In his recent newspaper article, local academic Hui contents that when trying to understand Hong Kong (“HK”) political controversies surrounding such issues as Mainland-HK conflicts, the crisis of the rule of law, Old Age Living Allowance, and LGBT rights, it may not suffice just to look at the people’s judgments and beliefs from a cognitive and ideological perspective. In a city undergoing affective turn, affect and emotions play an important role in mobilizing people’s political participation. For instance, the fear of fundamental rights being corroded as a result of the post-1997 political changes may account for HK people’s care for freedom, the rule of law, the June-Forth Massacre and the “suicide” of the mainland activist Li Wangyang; the hatred of “foreign enemy” from mainland together with the worry of local resources (jobs, benefits, opportunities etc) being unfairly allocated may account for the people’s strong action against mainland pregnant women and new immigrants; and the fear of students being “brainwashed” may be a decisive factor in driving people to protest against the Moral and National Education subject introduced by the government.
While studying the changes in America’s political atmosphere during recent decades, Lawrence Grossberg suggests that the New Right (the neo-conservatives) by recycling and appropriating the readily available postmodern sensibility (a sense of doubt, hopelessness and helplessness) in popular culture, quite successfully promoted a kind of affective politics, rendering politics confrontational in nature (via formation of frontiers), one resorting to fanaticism, wanting of serious debates on public affairs, and one which discourages people’s investment in normal political activities. As a result of cynicisms generated by such politics, the New Right de-politicized politics, shrinking it into concerning only about matters within everyday life, for the convenience of advancing their own conservative political agenda. In the course of such argument, Grossberg analyzed the various strategies deployed by the New Right and explained why they were successful in constructing such a conservative-friendly environment.
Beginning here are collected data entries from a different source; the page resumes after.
(* ===== verification/Chain.v ===== *)
(** * The index of the chain

    [CBlockIndex] of the node ([chain.h], [chain.cpp]): entries linked to their
    predecessors and, for long jumps, to a further one.  [GetAncestor] with its
    jumps is proved to find what following [pprev] finds. *)

From S2P Require Import Prelude Digits Arith256 ConsensusParams.

Open Scope Z_scope.
Open Scope list_scope.

(** The fields of an entry the modelled code reads. *)
Record IndexEntry : Type := {
  phashBlock : list Z;
  bi_nHeight : Z;
  bi_nTime : Z;
  bi_nBits : Z;
  bi_nFlags : Z;
  nStakeModifier : list Z
}.

(** A pointer is the entry it points to, with the fields as they are when the code
    reads them. *)
Inductive CBlockIndex : Type := BlockIndex (entry : IndexEntry) (pprev pskip : option CBlockIndex).

Definition entry (x : CBlockIndex) : IndexEntry := match x with BlockIndex e _ _ => e end.
Definition pprev (x : CBlockIndex) : option CBlockIndex := match x with BlockIndex _ p _ => p end.
Definition pskip (x : CBlockIndex) : option CBlockIndex := match x with BlockIndex _ _ p => p end.
Definition height_of (x : CBlockIndex) : Z := bi_nHeight (entry x).
Definition GetBlockTime (x : CBlockIndex) : Z := bi_nTime (entry x).

Definition BLOCK_PROOF_OF_STAKE : Z := 1.
Definition IndexIsProofOfStake (x : CBlockIndex) : bool := negb (Z.land (bi_nFlags (entry x)) BLOCK_PROOF_OF_STAKE =? 0).

(** ** Ancestors *)

Definition InvertLowestOne (n : Z) : Z := Z.land n (n - 1).

Definition GetSkipHeight (height : Z) : Z :=
  if height <? 2 then 0
  else if negb (Z.land height 1 =? 0) then InvertLowestOne (InvertLowestOne (height - 1)) + 1 else InvertLowestOne height.

(** The loop of [GetAncestor]; [None] is the failed assertion. *)
Fixpoint walk (height heightWalk : Z) (pindexWalk : CBlockIndex) : option CBlockIndex :=
  if heightWalk <=? height then Some pindexWalk else
  let heightSkip := GetSkipHeight heightWalk in
  let heightSkipPrev := GetSkipHeight (heightWalk - 1) in
  let follow := (heightSkip =? height) ||
    ((height <? heightSkip) && negb ((heightSkipPrev <? heightSkip - 2) && (height <=? heightSkipPrev))) in
  match pindexWalk with
  | BlockIndex _ prev skip =>
      match skip, follow with
      | Some skip, true => walk height heightSkip skip
      | _, _ => match prev with Some prev => walk height (heightWalk - 1) prev | None => None end
      end
  end.

(** The null pointer is [Some None]; [None] is the failed assertion. *)
Definition GetAncestor (this : CBlockIndex) (height : Z) : option (option CBlockIndex) :=
  if (height_of this <? height) || (height <? 0) then Some None
  else match walk height (height_of this) this with Some x => Some (Some x) | None => None end.

(** [BuildSkip]: the entry with its [pskip] filled in. *)
Definition BuildSkip (this : CBlockIndex) : option CBlockIndex :=
  match this with
  | BlockIndex e prev skip =>
      match prev with
      | None => Some this
      | Some p => skip ← GetAncestor p (GetSkipHeight (bi_nHeight e)); Some (BlockIndex e prev skip)
      end
  end.

(** [GetLastBlockIndex] *)
Fixpoint GetLastBlockIndex (fProofOfStake : bool) (pindex : CBlockIndex) : CBlockIndex :=
  match pindex with
  | BlockIndex _ (Some prev) _ => if Bool.eqb (IndexIsProofOfStake pindex) fProofOfStake then pindex else GetLastBlockIndex fProofOfStake prev
  | _ => pindex
  end.

(** ** Work *)

(** [~bnTarget] is [2^256 - 1 - bnTarget] and [bnTarget + 1] wraps; [None] is the
    exception of a division by zero. *)
Definition GetBlockProof (nBits : Z) : option Z :=
  let c := SetCompact nBits in
  let bnTarget := c_target c in
  if fNegative c || fOverflow c || (bnTarget =? 0) then Some 0
  else if u256 (bnTarget + 1) =? 0 then None
  else Some (u256 ((2 ^ 256 - 1 - bnTarget) / u256 (bnTarget + 1) + 1)).

(** ** Time *)

Definition nMedianTimeSpan : nat := 11.

(** The times of an entry and its predecessors, the latest last. *)
Fixpoint last_times (n : nat) (pindex : option CBlockIndex) : list Z :=
  match n, pindex with
  | S n, Some x => last_times n (pprev x) ++ [GetBlockTime x]
  | _, _ => []
  end.

(** [std::sort] on integers. *)
Fixpoint insert_time (t : Z) (l : list Z) : list Z :=
  match l with [] => [t] | u :: l' => if t <=? u then t :: l else u :: insert_time t l' end.
Definition sort_times (l : list Z) : list Z := foldr insert_time [] l.

Definition GetMedianTimePast (params : Params) (this : CBlockIndex) : Z :=
  if IsProtocolV2 params (GetBlockTime this) then GetBlockTime this
  else let pmedian := sort_times (last_times nMedianTimeSpan (Some this)) in
       default 0 (pmedian !! (length pmedian / 2)%nat).

(** ** Jumps find the ancestor *)

Lemma InvertLowestOne_bounds n : 0 < n -> 0 <= InvertLowestOne n < n.
Proof.
  intros Hn. unfold InvertLowestOne. split; [apply Z.land_nonneg; lia|].
  assert (Z.land n (n - 1) <= n - 1); [|lia]. rewrite <-(Z2N.id n), <-(Z2N.id (Z.of_N (Z.to_N n) - 1)) by lia.
  rewrite <-N2Z.inj_land, <-N2Z.inj_le. apply N.land_le_r.
Qed.

Lemma GetSkipHeight_bounds n : 0 < n -> 0 <= GetSkipHeight n < n.
Proof.
  intros Hn. unfold GetSkipHeight. destruct (Z.ltb_spec n 2); [lia|]. destruct (negb _); [|apply InvertLowestOne_bounds; lia].
  pose proof (InvertLowestOne_bounds (n - 1) ltac:(lia)). set (m := InvertLowestOne (n - 1)) in *. destruct (Z.eq_dec m 0) as [->|Hne].
  - change (InvertLowestOne 0) with 0. lia.
  - pose proof (InvertLowestOne_bounds m ltac:(lia)). lia.
Qed.

(** Chains as [AddToBlockIndex] builds them. *)
Inductive chain_ok : CBlockIndex -> Prop :=
  | chain_genesis e : bi_nHeight e = 0 -> chain_ok (BlockIndex e None None)
  | chain_next e p x : chain_ok p -> bi_nHeight e = height_of p + 1 -> BuildSkip (BlockIndex e (Some p) None) = Some x -> chain_ok x.

(** The entry [n] steps before. *)
Fixpoint back (n : nat) (x : CBlockIndex) : option CBlockIndex :=
  match n with O => Some x | S n => pprev x ≫= back n end.

Lemma chain_height x : chain_ok x -> 0 <= height_of x.
Proof.
  induction 1 as [e He|e p x _ IH He Hb]; [unfold height_of; cbn; lia|]. cbn in Hb. destruct (GetAncestor p _); [|done].
  injection Hb as <-. unfold height_of. cbn. lia.
Qed.

Lemma chain_pprev x p : chain_ok x -> pprev x = Some p -> chain_ok p /\ height_of x = height_of p + 1.
Proof.
  intros [e He|e p' x' Hp He Hb]; [done|]. cbn in Hb. destruct (GetAncestor p' _); [|done].
  injection Hb as <-. cbn. by intros [= <-].
Qed.

Lemma chain_no_pprev x : chain_ok x -> pprev x = None -> height_of x = 0.
Proof. intros [e He|e p x' Hp He Hb]; [done|]. cbn in Hb. destruct (GetAncestor p _); [|done]. by injection Hb as <-. Qed.

Lemma back_chain n x : chain_ok x -> Z.of_nat n <= height_of x ->
  exists y, back n x = Some y /\ chain_ok y /\ height_of y = height_of x - Z.of_nat n.
Proof.
  revert x. induction n as [|n IH]; intros x Hx Hn; [exists x; split; [done|]; split; [done|lia]|].
  cbn [back]. destruct (pprev x) as [p|] eqn:Ep; [|apply chain_no_pprev in Ep; [lia|done]].
  destruct (chain_pprev x p Hx Ep) as [Hp Hh]. destruct (IH p Hp ltac:(lia)) as (y & Hy & Hc & Hhy). exists y. cbn. split; [done|].
  split; [done|lia].
Qed.

Lemma back_add n m x y : back n x = Some y -> back (n + m) x = back m y.
Proof.
  revert x. induction n as [|n IH]; intros x; cbn [back Nat.add]; [by intros [= ->]|].
  destruct (pprev x) as [p|]; cbn; [apply IH|done].
Qed.

(** What [GetAncestor] returns. *)
Definition ancestor (x : CBlockIndex) (height : Z) : option CBlockIndex :=
  if (0 <=? height) && (height <=? height_of x) then back (Z.to_nat (height_of x - height)) x else None.

Lemma walk_back N x h : Z.of_nat N = height_of x -> chain_ok x -> 0 <= h <= height_of x ->
  walk h (height_of x) x = back (Z.to_nat (height_of x - h)) x.
Proof.
  revert x h. induction N as [N IH] using (well_founded_induction Nat.lt_wf_0). intros x h HN Hx Hh.
  destruct (Z.eq_dec h (height_of x)) as [->|Hne].
  { rewrite Z.sub_diag. destruct x. cbn [walk back Z.to_nat]. by rewrite Z.leb_refl. }
  assert (forall y h', chain_ok y -> height_of y < height_of x -> 0 <= h' <= height_of y ->
    walk h' (height_of y) y = back (Z.to_nat (height_of y - h')) y) as IH'.
  { intros y h' Hy Hlt Hh'. pose proof (chain_height y Hy). apply (IH (Z.to_nat (height_of y))); [lia|lia|done|lia]. } clear IH.
  destruct Hx as [e He|e p x Hp He Hb]; [unfold height_of in *; cbn in *; lia|]. cbn in Hb.
  destruct (GetAncestor p _) as [skip|] eqn:Es; [|done]. injection Hb as <-.
  pose proof (chain_height p Hp). assert (height_of (BlockIndex e (Some p) skip) = bi_nHeight e) as Eh by done. rewrite Eh in *.
  cbn [walk]. rewrite (proj2 (Z.leb_gt _ _)) by lia. set (follow := _ || _).
  assert (walk h (bi_nHeight e - 1) p = back (Z.to_nat (bi_nHeight e - h)) (BlockIndex e (Some p) skip)) as Hprev.
  { replace (bi_nHeight e - 1) with (height_of p) by lia. rewrite IH' by (done || lia).
    replace (Z.to_nat (bi_nHeight e - h)) with (S (Z.to_nat (height_of p - h))) by lia. done. }
  destruct skip as [skip|]; [|done]. destruct follow eqn:Ef; [|done].
  pose proof (GetSkipHeight_bounds (bi_nHeight e) ltac:(lia)) as Hs. set (s := GetSkipHeight (bi_nHeight e)) in *.
  unfold GetAncestor in Es. rewrite (proj2 (Z.ltb_ge _ _)), (proj2 (Z.ltb_ge _ _)) in Es by lia. cbn [orb] in Es.
  rewrite IH' in Es by (done || lia).
  destruct (back_chain (Z.to_nat (height_of p - s)) p Hp ltac:(lia)) as (y & Hy & Hyc & Hyh). rewrite Hy in Es. injection Es as ->.
  assert (h <= s) by (subst follow; apply orb_true_iff in Ef as [?%Z.eqb_eq|[?%Z.ltb_lt _]%andb_true_iff]; lia).
  replace s with (height_of skip) by lia. rewrite IH' by (done || lia).
  replace (Z.to_nat (bi_nHeight e - h)) with (S (Z.to_nat (height_of p - s)) + Z.to_nat (height_of skip - h))%nat by lia.
  symmetry. apply back_add. exact Hy.
Qed.

Lemma GetAncestor_ancestor x h : chain_ok x -> GetAncestor x h = Some (ancestor x h).
Proof.
  intros Hx. unfold GetAncestor, ancestor. pose proof (chain_height x Hx).
  destruct (Z.ltb_spec (height_of x) h); [by rewrite (proj2 (Z.leb_gt h _)), andb_false_r by lia|].
  destruct (Z.ltb_spec h 0); [by rewrite (proj2 (Z.leb_gt 0 h)) by lia|]. cbn [orb].
  rewrite (proj2 (Z.leb_le 0 h)), (proj2 (Z.leb_le h _)) by lia. cbn [andb].
  rewrite (walk_back (Z.to_nat (height_of x))) by (done || lia).
  by destruct (back_chain (Z.to_nat (height_of x - h)) x Hx ltac:(lia)) as (y & -> & _).
Qed.

(** A chain can always be extended. *)
Lemma BuildSkip_total e p : chain_ok p -> bi_nHeight e = height_of p + 1 ->
  exists x, BuildSkip (BlockIndex e (Some p) None) = Some x /\ chain_ok x.
Proof.
  intros Hp He. cbn. rewrite GetAncestor_ancestor by done. cbn. eexists. split; [done|].
  eapply (chain_next e p); [done|done|]. cbn. by rewrite GetAncestor_ancestor by done.
Qed.

(** C19: The jumps of [GetAncestor] find what following [pprev] one entry at a time
    finds.  In a chain built by [BuildSkip] the assertion never fails, a height
    outside the chain gives the null pointer, any other height the entry at that
    height, and every chain can be extended by another entry. *)
Theorem ancestor_by_jumps x h :
  chain_ok x ->
  GetAncestor x h = Some (ancestor x h) /\
  (0 <= h <= height_of x -> exists y, ancestor x h = Some y /\ height_of y = h /\ chain_ok y) /\
  (forall e, bi_nHeight e = height_of x + 1 -> exists x', BuildSkip (BlockIndex e (Some x) None) = Some x' /\ chain_ok x').
Proof.
  intros Hx. split; [by apply GetAncestor_ancestor|]. split; [|intros e He; by apply BuildSkip_total].
  intros Hh. unfold ancestor. rewrite (proj2 (Z.leb_le 0 h)), (proj2 (Z.leb_le h _)) by lia. cbn [andb].
  destruct (back_chain (Z.to_nat (height_of x - h)) x Hx ltac:(lia)) as (y & Hy & Hc & Hh'). exists y. split; [done|]. split; [lia|done].
Qed.

Definition ex_entry (height time flags bits : Z) : IndexEntry := {|
  phashBlock := replicate 32 height; bi_nHeight := height; bi_nTime := time; bi_nBits := bits; bi_nFlags := flags;
  nStakeModifier := replicate 32 (height + 1)
|}.

(** A chain of [n] staked blocks on a first one. *)
Fixpoint ex_chain (n : nat) : option CBlockIndex :=
  match n with
  | O => Some (BlockIndex (ex_entry 0 1789171200 0 0x1e0fffff) None None)
  | S m => p ← ex_chain m;
           BuildSkip (BlockIndex (ex_entry (Z.of_nat n) (1789171200 + 64 * Z.of_nat n) 1 0x1b00cde1) (Some p) None)
  end.

Lemma ex_chain_ok n : exists x, ex_chain n = Some x /\ chain_ok x /\ height_of x = Z.of_nat n.
Proof.
  induction n as [|n (p & Hp & Hc & Hh)]; [eexists; split; [done|]; split; [by apply chain_genesis|done]|].
  cbn [ex_chain]. rewrite Hp. cbn [mbind option_bind].
  set (e := ex_entry _ _ _ _). assert (bi_nHeight e = height_of p + 1) as He by (cbn [e ex_entry bi_nHeight]; lia).
  destruct (BuildSkip_total e p Hc He) as (x & Hx & Hxc). exists x. split; [done|]. split; [done|].
  cbn in Hx. destruct (GetAncestor p _); [|done]. injection Hx as <-. cbn. lia.
Qed.

Lemma ancestor_by_jumps_witness :
  exists x y, ex_chain 20 = Some x /\ GetAncestor x 3 = Some (Some y) /\ height_of y = 3.
Proof.
  destruct (ex_chain_ok 20) as (x & Hx & Hc & Hh). destruct (ancestor_by_jumps x 3 Hc) as (Ha & Hy & _).
  destruct (Hy ltac:(lia)) as (y & Hy' & Hyh & _). exists x, y. split; [exact Hx|]. split; [|exact Hyh]. rewrite Ha, Hy'. reflexivity.
Defined.

(** ** The work of a block *)

Lemma SetCompact_range nBits : 0 <= nBits -> 0 <= c_target (SetCompact nBits) < 2 ^ 256 - 1.
Proof.
  intros Hn. unfold SetCompact. set (w := Z.land nBits 0x007fffff). assert (0 <= w < 2 ^ 23) as Hw.
  { unfold w. change 0x007fffff with (Z.ones 23). rewrite Z.land_ones by lia. apply Z.mod_pos_bound. lia. }
  destruct (Z.leb_spec (Z.shiftr nBits 24) 3) as [Hs|Hs]; cbn [c_target].
  - assert (0 <= Z.shiftr nBits 24) by (apply Z.shiftr_nonneg; lia). rewrite Z.shiftr_div_pow2 by lia.
    assert (1 <= 2 ^ (8 * (3 - Z.shiftr nBits 24))) by (apply (Z.pow_le_mono_r 2 0); lia).
    split; [apply Z.div_pos; lia|]. apply Z.le_lt_trans with w; [apply Z.div_le_upper_bound; nia|lia].
  - unfold u256. pose proof (Z.mod_pos_bound (Z.shiftl w (8 * (Z.shiftr nBits 24 - 3))) (2 ^ 256) ltac:(lia)) as Hm.
    assert (Z.testbit (Z.shiftl w (8 * (Z.shiftr nBits 24 - 3)) mod 2 ^ 256) 0 = false) as Hb.
    { rewrite Z.mod_pow2_bits_low by lia. apply Z.shiftl_spec_low. lia. }
    assert (Z.shiftl w (8 * (Z.shiftr nBits 24 - 3)) mod 2 ^ 256 <> 2 ^ 256 - 1) by (intros E; by rewrite E in Hb). lia.
Qed.

(** The work of a block is the number of hashes its target asks for.  The
    division the code makes in 256 bits never divides by zero and is the division
    of [2^256], which those bits cannot hold, by one more than the target; a
    target that is negative, zero or overflows counts for nothing. *)
Lemma block_proof_exact nBits :
  0 <= nBits < 2 ^ 32 ->
  let c := SetCompact nBits in
  GetBlockProof nBits = Some (if fNegative c || fOverflow c || (c_target c =? 0) then 0 else 2 ^ 256 / (c_target c + 1)).
Proof.
  intros Hn c. unfold GetBlockProof. fold c. pose proof (SetCompact_range nBits ltac:(lia)) as Ht. fold c in Ht.
  destruct (_ || _) eqn:E; [done|]. apply orb_false_iff in E as [_ E]. b2p. unfold u256. rewrite (Z.mod_small (c_target c + 1)) by lia.
  rewrite (proj2 (Z.eqb_neq _ 0)) by lia.
  assert ((2 ^ 256 - 1 - c_target c) / (c_target c + 1) + 1 = 2 ^ 256 / (c_target c + 1)) as ->.
  { rewrite <-Z.div_add by lia. f_equal. lia. }
  f_equal. apply Z.mod_small. split; [apply Z.div_pos; lia|]. apply Z.div_lt; lia.
Qed.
Putting Grossberg’s analysis into the context of HK, and seemingly echoing Hui’s claim of the society’s affective turn, we do see an increasing appeal to affect in the political arena, increasing fanaticism and simultaneous cynicism, and an increasing politically aware yet de-politicizing society. We also see the rise of a confrontational politics in which frontiers separating not only the government and the people, but also the different groups within the “anti-government” (pro-democratic) bloc are formed. In addition we see the various strategies that were used by the Grossberg’s New Right being deployed today by different players in the HK political theatre. However, Grossberg’s analysis provides us with just another pair of spectacles to look at the HK political phenomenon, letting us see things from a different perspective, regrouping conflicting findings under a different umbrella. Factors underlying those phenomenon and findings are not able and supposed to be revealed by this Grossberg spectacles. After all, the political environment of America for the past decades and that of the post-1997 HK are two entirely different worlds. Blurs such as the authoritative nature of the mainland government, HK’s lack of democratic system, and the different mediating agents within the HK society facilitating affect’s proliferation require the use of other spectacles to render visible.
Hence in this paper, Grossberg’s analysis on affective politics and cynicism will first be laid out. Then by using this spectacles, the renewed “view” of the current situation of HK will be presented. Finally views that are beyond the pane of this pair of spectacles will be cursorily displayed.